The “structured and coherent” nature of the Ministry of Public Health’s Multi-Hazard Emergency Management Plan was recently displayed in Lethem, Region Nine [Upper Takutu/Upper Essequibo]. This was done with the support of the Pan American Health Organisation/World Health Organisation [PAHO/WHO].
The three-day simulation exercise was designed to test the responsiveness of a range of key elements of the health sector emergency strategy which includes preparedness, mitigation and recovery measures. The roles and responsibilities of key health sector entities and their departments were also under scrutiny.
The simulation exercise also examined measures in the plan to ensure affected communities return to normalcy in the shortest possible time in cases of emergencies.
Some 50 participants from the Lethem Town Council, Lethem Regional Hospital, Guyana Water Incorporate [GWI], the Regional Democratic Council [RDC], the Guyana Defence Force [GDF] and village councilors were coursed in the emergency strategy workshop held at the Amerindian Hostel.
Facilitators for the workshop were: PAHO/WHO Consultant in Health Surveillance, Disease Prevention and Control, Dr. Mariano Bonet; Dr. Collin James, Coordinator of Health Emergency Operation Centre [HEOC] of the Ministry and Ms. Abbigail Liverpool, Principal Environmental Health Officer/ Health Disaster Coordinator of the Health Ministry.
In his presentation, Dr. James stressed the pivotal role of preparedness to handle catastrophic events.
“Emergency in disaster risk management requires coordination at the highest level where there must be command and control. The HEOC provides aid as it relates to achieving coordination and control within the Ministry of Public Health in time of a disaster or disease outbreak,” Dr. James said.
The HEOC facilitates health management disaster and ensures that all information regarding the threat or impact is consolidated under a single umbrella agency, while its core function is to coordinate public health events of national, regional and international importance.
Dr. James explained that international health concerns are managed through the International Health Regulation [IHR], a legal instrument that is binding on 196 countries across the world and the WHO.
While diseases such as yellow fever can be of grave national concern, it also has international ramifications since the disease can be spread by travellers visiting other countries.
The HEOC submits weekly reports to the Civil Defence Commission [CDC], a unit that reports directly to the Minister of State, Joseph Harmon, who is the government’s point person for coordinating and managing disasters.
Regional Chairman of Upper Takutu/Upper Essequibo, Mr.
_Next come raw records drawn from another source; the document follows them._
(** X9. Right after a [createOrder] has succeeded for a student and a date, a
    second [createOrder] of that student for that date, made on the store
    that the first one left, does not succeed, whatever its meal, quantity
    or clock: it throws and changes nothing, and the error is
    409 / duplicate_order as soon as the date is not in the past and the
    requested meal is available. (Once the order has been cancelled the date
    is open again.) *)
Theorem createOrder_twice
    (h h' : Js.Host) (now later : Z) (studentId : string)
    (req req' : OrderRequest.t) (s s1 : Services.t) (reply : Reply.t) :
  createOrder h now studentId req s = (Ok reply, s1) ->
  OrderRequest.scheduledDate req' = OrderRequest.scheduledDate req ->
  (exists e, createOrder h' later studentId req' s1 = (Throw e, s1))
  /\ (forall meal,
        inPast h' later (OrderRequest.scheduledDate req') = false ->
        Services.meals s1 !! OrderRequest.mealId req' = Some meal ->
        Meal.available meal = true ->
        createOrder h' later studentId req' s1
        = (Throw (err "You already have an order for this date" 409 "duplicate_order"),
           s1)).
Proof.
  intros Hc Hdate.
  destruct (createOrder_ok_inv _ _ _ _ _ _ _ Hc)
    as [meal0 [student [_ [_ [_ [Hs [He [_ ->]]]]]]]].
  set (d := orderData_processed studentId req meal0 student).
  assert (Hex : Order.findExistingOrder studentId (OrderRequest.scheduledDate req')
                  (Services.orderModel (afterCreate now studentId req meal0 student s))
                = Some (Order.create now d (Services.orderModel s)).1).
  { rewrite Hdate. unfold Order.findExistingOrder in *.
    cbn [afterCreate Services.orderModel]. rewrite create_pushes.
    rewrite (find_app_None _ _ _ He). unfold Order.isExisting.
    cbn [Order.create fst Order.studentId Order.scheduledDate Order.status].
    cbn [d orderData_processed OrderData.studentId OrderData.scheduledDate].
    rewrite !String.eqb_refl. reflexivity. }
  split.
  - destruct (createOrder h' later studentId req'
                (afterCreate now studentId req meal0 student s))
      as [[reply' | e] s2] eqn:Hc2.
    + destruct (createOrder_ok_inv _ _ _ _ _ _ _ Hc2)
        as [m [st [_ [_ [_ [_ [Hnone _]]]]]]].
      rewrite Hex in Hnone. discriminate.
    + rewrite (createOrder_throw_unchanged _ _ _ _ _ _ _ Hc2). eauto.
  - intros meal Hd Hm Ha.
    exact (createOrder_duplicate h' later studentId req' _ meal student _
             Hd Hm Ha Hs Hex).
Qed.

Lemma createOrder_twice_witness :
  exists reply,
    createOrder Sample.host Sample.now "student123" (Sample.request 3) Services.init
    = (Ok reply, Sample.placed)
    /\ createOrder Sample.host (Sample.now + 1000) "student123" (Sample.request 1)
         Sample.placed
       = (Throw (err "You already have an order for this date" 409 "duplicate_order"),
          Sample.placed).
Proof.
  assert (Hr : exists reply,
             createOrder Sample.host Sample.now "student123" (Sample.request 3)
               Services.init = (Ok reply, Sample.placed))
    by (eexists; vm_compute; reflexivity).
  destruct Hr as [reply E]. exists reply. split; [exact E |].
  assert (Hm : exists meal,
             Services.meals Sample.placed !! "meal_001" = Some meal
             /\ Meal.available meal = true)
    by (eexists; split; vm_compute; reflexivity).
  destruct Hm as [meal [Hm Ha]].
  exact (proj2 (createOrder_twice Sample.host Sample.host Sample.now
                  (Sample.now + 1000) "student123" (Sample.request 3)
                  (Sample.request 1) Services.init Sample.placed reply E eq_refl)
           meal eq_refl Hm Ha).
Defined.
Brian Allicock, who addressed the opening ceremony, highlighted the importance of readiness by RDC and other inter-sectoral agency officials for prompt and effective response in the event that Lethem or other communities suffer any natural or health disaster.
“This programme here would set your minds to see how we can be best prepared for situations as they may arrive. While we are looking at disaster and risk management, exercises like these are essential within the Regional structure,” Allicock said.
Kerry Jarvis, Mayor of Lethem, lauded the Ministry’s effort for conducting the simulation exercise in his municipality. He said it is always beneficial to have consensus and cooperation in everything; hence he is happy that the Lethem Town Council (LTC) was given the opportunity to participate in the workshop.
“It is an obvious expectation, but nevertheless, I’d like to urge you to pay keen attention to whatever medium is being utilised to disseminate information, so that at the end of the session we can share our views and join hands for the advancement of this initiative,” Jarvis said.
Meanwhile, Dr. Alex D’Aguiar, Medical Superintendent at the Lethem Hospital said he was happy with the response during the training.
The simulation exercise, which demonstrated the yellow fever and measles cases, gave us an opportunity to assess our capabilities presently, and take stock of our resources that we have and what is also needed in the event of a health emergency,” Dr. D’Aguiar said.
The simulation exercise was the first of its kind in the Region, and Dr. D’Aguiar intends to engage his staff and other Region officials in further discussions to conduct a few more exercises to better prepare and equip not only the Lethem Regional Hospital, but other collaborating agencies to respond to health crises.
By the end of the three-day programme, participants got insight into developing surveillance activities and how to detect, verify and respond to public health threats. They were also coursed in developing Emergency Operating Centres at local levels to help deal with emergencies and to implement a rapid vaccination campaign in affected communities.
Other aspects of the three-day programme included creating work flow and triage areas to help increase capacities for attending any epidemic at a Regional hospital; to implement and make functional isolation areas in the Regional Hospitals; to use Personal Protective Equipment worn to minimise exposure to hazards that can cause serious injuries and illnesses; to implement additional control measures for surveillance and isolation of ports of entry with bordering countries; to test the roles and responsibilities of the participants, and to identify areas for improvement in the emergency plan and its implementation.